Look through the data below and, wherever a line carries the word "runs", please copy that line.

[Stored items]
==*==
(** * bMRI voxel-wise fitting: a shallow embedding of the fitting engine

    The development follows the Python sources
    - [src/Fitting/AbstractFitting.py]: [fit_pixel], [calculate_r2],
      [get_r2] and [AbstractFitting.fit];
    - [Fitting/T1rho.py]: the two T1rho signal models and [T1rho.__init__];
    - [Fitting/FittingMap.py]: [FittedMap.__init__] and [FittedMap.__call__];
    - [src/Visualization/image_viewer.py]: [calc_scaling_factor].

    Numbers.  A NumPy [float64] is modelled by its value domain: a finite
    value, the two infinities and NaN, with the IEEE-754 rules for the
    special values (NaN is absorbing, every comparison with NaN is false,
    [inf - inf], [0 * inf], [0 / 0] and [inf / inf] are NaN, a non-zero
    finite value divided by zero is an infinity).  Finite values are exact
    rationals kept in lowest terms; rounding and overflow of finite
    arithmetic and the sign of zero are not modelled.

    Effects.  A function that may raise returns a [result].  A function
    that writes to the array it is given ([fit_pixel], [calculate_r2])
    returns the content of that array along with its outcome; the engine
    writes it back through the view it passed.  [fit] runs on a heap, so
    that the caller's volume and the engine's copy are two objects.

    Library code ([scipy.optimize.curve_fit], [numpy.polyfit], [numpy.exp],
    [numpy.log], [numpy.sin], [numpy.cos], [numpy.percentile]) is not part
    of the repository: it is taken as a parameter, see [externals] and the
    argument [percentile] of the refiner.  So is the order in which the
    workers of a process pool report their failures. *)

From Stdlib Require Import QArith Qreduction Qround Lqa.
From stdpp Require Import gmap strings list sorting.

(** ** Numbers *)

Module F64.

Inductive f64 : Type :=
  | NaN
  | NInf
  | Fin (q : Q)
  | PInf.

(** A finite value, in lowest terms. *)
Definition fin (q : Q) : f64 := Fin (Qred q).

Definition of_Z (z : Z) : f64 := Fin (inject_Z z).
Definition of_nat (n : nat) : f64 := of_Z (Z.of_nat n).

Definition zero : f64 := Fin 0.
Definition one : f64 := Fin 1.

Definition isnan (x : f64) : bool :=
  match x with NaN => true | _ => false end.

Definition isfinite (x : f64) : bool :=
  match x with Fin _ => true | _ => false end.

Definition is_zero (x : f64) : bool :=
  match x with Fin q => Qeq_bool q 0 | _ => false end.

Definition neg (x : f64) : f64 :=
  match x with
  | NaN => NaN
  | NInf => PInf
  | PInf => NInf
  | Fin q => fin (- q)
  end.

Definition add (x y : f64) : f64 :=
  match x, y with
  | NaN, _ | _, NaN => NaN
  | PInf, NInf | NInf, PInf => NaN
  | PInf, _ | _, PInf => PInf
  | NInf, _ | _, NInf => NInf
  | Fin a, Fin b => fin (a + b)
  end.

Definition sub (x y : f64) : f64 := add x (neg y).

(** The infinity with the sign of [c], NaN for a zero. *)
Definition signed_inf (c : comparison) : f64 :=
  match c with Gt => PInf | Lt => NInf | Eq => NaN end.

Definition mul (x y : f64) : f64 :=
  match x, y with
  | NaN, _ | _, NaN => NaN
  | Fin a, Fin b => fin (a * b)
  | PInf, Fin b | Fin b, PInf => signed_inf (b ?= 0)%Q
  | NInf, Fin b | Fin b, NInf => signed_inf (0 ?= b)%Q
  | PInf, PInf | NInf, NInf => PInf
  | PInf, NInf | NInf, PInf => NInf
  end.

(** NumPy's true division: a zero divisor gives an infinity or NaN. *)
Definition div (x y : f64) : f64 :=
  match x, y with
  | NaN, _ | _, NaN => NaN
  | Fin a, Fin b =>
      if Qeq_bool b 0 then signed_inf (a ?= 0)%Q else fin (a / b)
  | Fin _, (PInf | NInf) => zero
  | (PInf | NInf), (PInf | NInf) => NaN
  | PInf, Fin b => match (b ?= 0)%Q with Lt => NInf | _ => PInf end
  | NInf, Fin b => match (b ?= 0)%Q with Lt => PInf | _ => NInf end
  end.

(** [x < y]; false as soon as one side is NaN. *)
Definition ltb (x y : f64) : bool :=
  match x, y with
  | NaN, _ | _, NaN => false
  | NInf, NInf => false
  | NInf, _ => true
  | _, NInf => false
  | PInf, _ => false
  | Fin _, PInf => true
  | Fin a, Fin b => match (a ?= b)%Q with Lt => true | _ => false end
  end.

(** [x > y] *)
Definition gtb (x y : f64) : bool := ltb y x.

(** [x >= y] *)
Definition geb (x y : f64) : bool :=
  match x, y with
  | NaN, _ | _, NaN => false
  | _, NInf => true
  | PInf, _ => true
  | NInf, _ => false
  | Fin _, PInf => false
  | Fin a, Fin b => match (a ?= b)%Q with Lt => false | _ => true end
  end.

(** [x == y] *)
Definition eqb (x y : f64) : bool :=
  match x, y with
  | NInf, NInf | PInf, PInf => true
  | Fin a, Fin b => Qeq_bool a b
  | _, _ => false
  end.

(** [x ** 2] *)
Definition sq (x : f64) : f64 := mul x x.

(** Python's built-in [max(a, b)]: [b] when [b > a], else [a]. *)
Definition pymax (a b : f64) : f64 := if gtb b a then b else a.
(** Python's built-in [min(a, b)]: [b] when [b < a], else [a]. *)
Definition pymin (a b : f64) : f64 := if ltb b a then b else a.
(** * Knowledge-base retrieval core of the kb-ai-service

    A shallow embedding of the retrieval pipeline of [app/services]:
    - [embedding_service.py]: [chunk_text], [compute_similarity],
      [_clean_text], [generate_embedding];
    - [search_service.py]: [_build_filter_conditions], [_generate_snippet],
      [index_article], [delete_article], [search_similar],
      [search_articles];
    - [ai_service.py]: [_calculate_confidence], [_parse_answer_response],
      [answer_question], [_build_context], [_parse_keywords_response],
      [generate_article_summary], [suggest_keywords], [improve_content];
    - [api/search.py]: the endpoints over the search service.

    Conventions of the embedding.
    - A Python [str] is a list of 8-bit characters (code points 0..255, the
      Latin-1 range), on which [str.lower] maps character by character.
    - Python integers are [Z]; list and string indices follow Python's
      rules for negative and out-of-range values.
    - Relevance scores and confidences are exact rationals ([Q]): binary64
      rounding is outside the model.  Embedding vectors keep binary64
      ([PrimFloat]), because [compute_similarity] tests a square root
      against zero.
    - A raised exception is the [Raise] result; the external collaborators
      (embedding model, vector index, generation endpoint) are Section
      variables, and the vector index's content is explicit state; a
      write is applied or refused by the index, which the service does not
      decide.
    - The [while] loop of [chunk_text] runs on fuel: [None] stands for a
      run that has not left the loop within the given number of passes. *)

From Stdlib Require Import ZArith List Ascii String QArith Qminmax Lqa Lia Bool Floats.
From stdpp Require Import base list strings gmap pretty.
Import ListNotations.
==*==
Response to the task:
    writes it back through the view it passed.  [fit] runs on a heap, so
    - The [while] loop of [chunk_text] runs on fuel: [None] stands for a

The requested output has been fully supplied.